Dora is about to take her exams, but has recently broken up with her boyfriend, her mother doesn’t understand her, and she doesn’t really see any use in studying. Her life is one big misery.
Oscar doesn’t fit in at school, but he has formed his own little clique, called The Enchantings, a group of four or so boys, that sexually lean the same way as he does.

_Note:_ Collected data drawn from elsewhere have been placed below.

Lemma close_revokes_witness :
  exists v', hp_handle_close demo_os IO_OUT (demo_vm 1) = Ok 0 v' /\ fd_abs (cur_fds v') 1 = None.
Proof.
  destruct (returns0_run (hp_handle_close demo_os IO_OUT (demo_vm 1))) as (v' & H);
    [vm_compute; reflexivity|].
  exists v'. split; [exact H|].
  refine (proj1 (close_revokes demo_os (demo_vm 1) v' 1 RwRead _ _ H)); reflexivity.
Defined.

When a new assistant comes to work at Dora’s practice, where she works as a child psychologist, Oscar falls in love. Noel, the new assistant, pursues Dora instead. Some embarrassing moment follow when Oscar declares his love. Dora is tempted to start an affair with Noel, but she knows this is not very sensible.
Dad, whose name we do not find out until the end, is in the background keeping quiet. He becomes a hero when he protects Dora from a dubious guy.
Mo, Dora and Oscar alternately tell their story, with one chapter by Dad towards the end.
The characters in this book are fun, but rather cliché and I tired of them after a while. For instance, there is Dora who will not see anything good in her mother, who is fighting against everything and everyone, and is the most unreasonable person ever. Teenager, you say? Yes, but hey, even a teenager takes breaks from hating the world every now and then. Dora doesn’t.
What I did like was that Mo, as a child psychologist, found herself to be very good at understanding teenagers and talking to them. However, she also says how she doesn’t seem to get through to Dora at all and doesn’t know how to communicate with her. That these two bits of information are contradictory, she doesn’t seem to notice.
A similar thing: Dora loves talking to her grandma, Pamela, and wishes her own mother (Mo) would respect Pamela more and listen to her wise suggestions. Erm… She doesn’t realise that she is exactly the same with her own mother. Another funny bit, then.
Oscar was an awkward teenager in a totally different way from Dora. He wanted a proper gentleman’s necktie and had himself measured for a suit, then realising that 50 pounds isn’t going to get him a tailored suit. He talks/writes in what he thinks is an Oscar Wilde (old-fashioned upper-class) way, which was funny to start with but I got bored of it soon. Dora uses “like” in every other sentence instead.
Things happen, especially to Dora and Mo, but for a lot of the time, I wasn’t too interested in the story. The ending is good, though.”